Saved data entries
-=-=-
(** C8: [loadLS] never throws. Whatever the storage holds under the key, it
    returns a value, which is the fallback or the parsed content of the key:
    the fallback when the key is missing, when its content is empty and when
    its content does not parse; the parsed value otherwise. The three loads
    of the component's initial state therefore all return, with an empty
    array as fallback for the incidents and the content blocks and
    [DEFAULT_SETTINGS] for the settings. *)
Theorem C8_loadLS_never_throws :
  ∀ (store : gmap string string) (key : string) (fallback : value),
    (∃ v, loadLS key fallback store = Normal v ∧
          (v = fallback ∨
           ∃ text, store !! key = Some text ∧ JSON_parse text = Normal v)) ∧
    (store !! key = None → loadLS key fallback store = Normal fallback) ∧
    (∀ text e, store !! key = Some text → JSON_parse text = Throw e →
       loadLS key fallback store = Normal fallback) ∧
    (∀ text v, store !! key = Some text → text ≠ "" → JSON_parse text = Normal v →
       loadLS key fallback store = Normal v) ∧
    (∃ i b s, initial_incidents store = Normal i ∧
              initial_contentBlocks store = Normal b ∧
              initial_settings store = Normal s) ∧
    (store !! LS_KEYS.incidents = None → initial_incidents store = Normal (VArr [])) ∧
    (store !! LS_KEYS.contentBlocks = None →
       initial_contentBlocks store = Normal (VArr [])) ∧
    (store !! LS_KEYS.settings = None →
       initial_settings store = Normal (to_value DEFAULT_SETTINGS)).
Proof.
  intros store key fallback.
  assert (Htotal : ∀ k fb, ∃ v, loadLS k fb store = Normal v ∧
            (v = fb ∨ ∃ text, store !! k = Some text ∧ JSON_parse text = Normal v)).
  { intros k fb. rewrite loadLS_cases. destruct (store !! k) as [text|] eqn:Hk; [|by eauto].
    destruct (truthy text); [|by eauto].
    destruct (JSON_parse text) as [v|e] eqn:Hp; [|by eauto].
    exists v. split; [done|]. right. by exists text. }
  assert (Hmissing : ∀ k fb, store !! k = None → loadLS k fb store = Normal fb).
  { intros k fb Hk. by rewrite loadLS_cases, Hk. }
  split; [apply Htotal|]. split; [apply Hmissing|]. split; [|split; [|split]].
  - intros text e Hk Hp. rewrite loadLS_cases, Hk, Hp. by destruct (truthy text).
  - intros text v Hk Hne Hp. rewrite loadLS_cases, Hk, Hp.
    unfold truthy. apply String.eqb_neq in Hne. by rewrite Hne.
  - destruct (Htotal LS_KEYS.incidents (VArr [])) as (i & Hi & _).
    destruct (Htotal LS_KEYS.contentBlocks (VArr [])) as (b & Hb & _).
    destruct (Htotal LS_KEYS.settings (to_value DEFAULT_SETTINGS)) as (s & Hs & _).
    by exists i, b, s.
  - repeat split; apply Hmissing.
Qed.

Lemma C8_witness :
  loadLS LS_KEYS.incidents (VArr []) ∅ = Normal (VArr []) ∧
  loadLS LS_KEYS.incidents (VArr []) {[ LS_KEYS.incidents := "{oops" ]} = Normal (VArr []) ∧
  loadLS LS_KEYS.incidents (VArr []) {[ LS_KEYS.incidents := "[]" ]} = Normal (VArr []) ∧
  loadLS LS_KEYS.settings (to_value DEFAULT_SETTINGS)
         {[ LS_KEYS.settings := "[1, 2]" ]} = Normal (VArr [VNum 1; VNum 2]).
Proof.
  split; [|split; [|split]].
  - destruct (C8_loadLS_never_throws ∅ LS_KEYS.incidents (VArr [])) as (_ & H & _).
    apply H. apply lookup_empty.
  - destruct (C8_loadLS_never_throws {[ LS_KEYS.incidents := "{oops" ]}
                LS_KEYS.incidents (VArr [])) as (_ & _ & H & _).
    apply (H "{oops" SyntaxError); [apply lookup_singleton_eq|reflexivity].
  - destruct (C8_loadLS_never_throws {[ LS_KEYS.incidents := "[]" ]}
                LS_KEYS.incidents (VArr [])) as (_ & _ & _ & H & _).
    apply (H "[]"); [apply lookup_singleton_eq|done|reflexivity].
  - destruct (C8_loadLS_never_throws {[ LS_KEYS.settings := "[1, 2]" ]}
                LS_KEYS.settings (to_value DEFAULT_SETTINGS)) as (_ & _ & _ & H & _).
    apply (H "[1, 2]"); [apply lookup_singleton_eq|done|reflexivity].
Defined.

(* ===================================================================== *)
(** * Content blocks: [upsertBlock] and [deleteBlock] *)
(* ===================================================================== *)

Lemma Array_map_stamp_run {A} (p : A → bool) (g : A → string → A) l w :
  ∃ l', Array_map (λ x, if p x then let* now := Date_now_toISOString in ret (g x now)
                        else ret x) l w
        = (l', advance (length (List.filter p l)) w) ∧
        length l' = length l ∧
        ∀ i x, l !! i = Some x →
          l' !! i = Some (if p x
                          then g x (clock w (ticks w + length (List.filter p (take i l))))
                          else x).
Proof.
  set (f := λ x : A, if p x then let* now := Date_now_toISOString in ret (g x now)
                     else ret x).
  revert w. induction l as [|y l IH]; intros w.
  - exists []. split; [by destruct w|]. split; [done|]. intros i x Hi. by destruct i.
  - cbn [Array_map List.filter]. unfold bind at 1.
    change (f y) with (if p y then let* now := Date_now_toISOString in ret (g y now)
                       else ret y).
    destruct (p y) eqn:Hy.
    + unfold bind at 1, Date_now_toISOString, ret at 1.
      set (w1 := mkWorld _ _ _ _ _ _ (S (ticks w)) _ _).
      destruct (IH w1) as (l' & Hrun & Hlen & Hlook).
      unfold bind. rewrite Hrun. exists (g y (clock w (ticks w)) :: l'). split.
      { unfold ret, advance. cbn. do 2 f_equal. lia. }
      split; [cbn; lia|].
      intros [|i] x Hi; cbn in Hi.
      * inversion Hi; subst x. rewrite Hy. cbn. do 3 f_equal. lia.
      * change ((g y (clock w (ticks w)) :: l') !! S i) with (l' !! i).
        rewrite (Hlook _ _ Hi). cbn [take List.filter]. rewrite Hy.
        destruct (p x); [|done]. do 3 f_equal. subst w1. cbn. lia.
    + unfold ret at 1. destruct (IH w) as (l' & Hrun & Hlen & Hlook).
      unfold bind. rewrite Hrun. exists (y :: l'). split; [done|]. split; [cbn; lia|].
      intros [|i] x Hi; cbn in Hi.
      * inversion Hi; subst x. by rewrite Hy.
      * change ((y :: l') !! S i) with (l' !! i).
        rewrite (Hlook _ _ Hi). cbn [take List.filter]. by rewrite Hy.
Qed.

Lemma upsertBlock_update_run block w :
  truthy_opt (opt_id block) = true →
  ∃ l', upsertBlock block w =
          (tt, mkWorld (incidents w) l' (settings w) (localStorage w) (toasts w) (clock w)
                 (length (List.filter (λ x, strict_eq_opt (ContentBlock.id x) (opt_id block))
                                      (contentBlocks w)) + ticks w)
                 (entropy w) (draws w)) ∧
        length l' = length (contentBlocks w) ∧
        ∀ i x, contentBlocks w !! i = Some x →
          l' !! i = Some (if strict_eq_opt (ContentBlock.id x) (opt_id block)
                          then merge_block x block
                                 (clock w (ticks w + length (List.filter
                                    (λ x, strict_eq_opt (ContentBlock.id x) (opt_id block))
                                    (take i (contentBlocks w)))))
                          else x).
Proof.
  intros Hid. unfold upsertBlock. rewrite Hid. cbn [negb].
  destruct (Array_map_stamp_run
              (λ x, strict_eq_opt (ContentBlock.id x) (opt_id block))
              (λ x now, merge_block x block now) (contentBlocks w) w)
    as (l' & Hrun & Hlen & Hlook).
  exists l'. split; [|done]. unfold setContentBlocks.
  change (Array_map (upsertBlock_cb block) (contentBlocks w) w)
    with (Array_map (λ x, if strict_eq_opt (ContentBlock.id x) (opt_id block)
                          then let* now := Date_now_toISOString in
                               ret (merge_block x block now)
                          else ret x) (contentBlocks w) w).
  by rewrite Hrun.
Qed.

Lemma strict_eq_opt_Some x bid : strict_eq_opt x (Some bid) = String.eqb x bid.
Proof. reflexivity. Qed.

Lemma filter_none_nil {A} (f : A → bool) (l : list A) :
  (∀ x, x ∈ l → f x = false) → List.filter f l = [].
Proof.
  induction l as [|x l IH]; intros H; [done|]. cbn.
  rewrite (H x) by apply list_elem_of_here. apply IH.
  intros y Hy. apply H. by apply list_elem_of_further.
Qed.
-=-=-
# [Action item]
Look back at the data above. Transcribe exactly the lines starting at the line that contains "initial_contentBlocks store = Normal (VArr" and ending at the line that contains "by exists i, b, s.".

# [Result]
       initial_contentBlocks store = Normal (VArr [])) ∧
    (store !! LS_KEYS.settings = None →
       initial_settings store = Normal (to_value DEFAULT_SETTINGS)).
Proof.
  intros store key fallback.
  assert (Htotal : ∀ k fb, ∃ v, loadLS k fb store = Normal v ∧
            (v = fb ∨ ∃ text, store !! k = Some text ∧ JSON_parse text = Normal v)).
  { intros k fb. rewrite loadLS_cases. destruct (store !! k) as [text|] eqn:Hk; [|by eauto].
    destruct (truthy text); [|by eauto].
    destruct (JSON_parse text) as [v|e] eqn:Hp; [|by eauto].
    exists v. split; [done|]. right. by exists text. }
  assert (Hmissing : ∀ k fb, store !! k = None → loadLS k fb store = Normal fb).
  { intros k fb Hk. by rewrite loadLS_cases, Hk. }
  split; [apply Htotal|]. split; [apply Hmissing|]. split; [|split; [|split]].
  - intros text e Hk Hp. rewrite loadLS_cases, Hk, Hp. by destruct (truthy text).
  - intros text v Hk Hne Hp. rewrite loadLS_cases, Hk, Hp.
    unfold truthy. apply String.eqb_neq in Hne. by rewrite Hne.
  - destruct (Htotal LS_KEYS.incidents (VArr [])) as (i & Hi & _).
    destruct (Htotal LS_KEYS.contentBlocks (VArr [])) as (b & Hb & _).
    destruct (Htotal LS_KEYS.settings (to_value DEFAULT_SETTINGS)) as (s & Hs & _).
    by exists i, b, s.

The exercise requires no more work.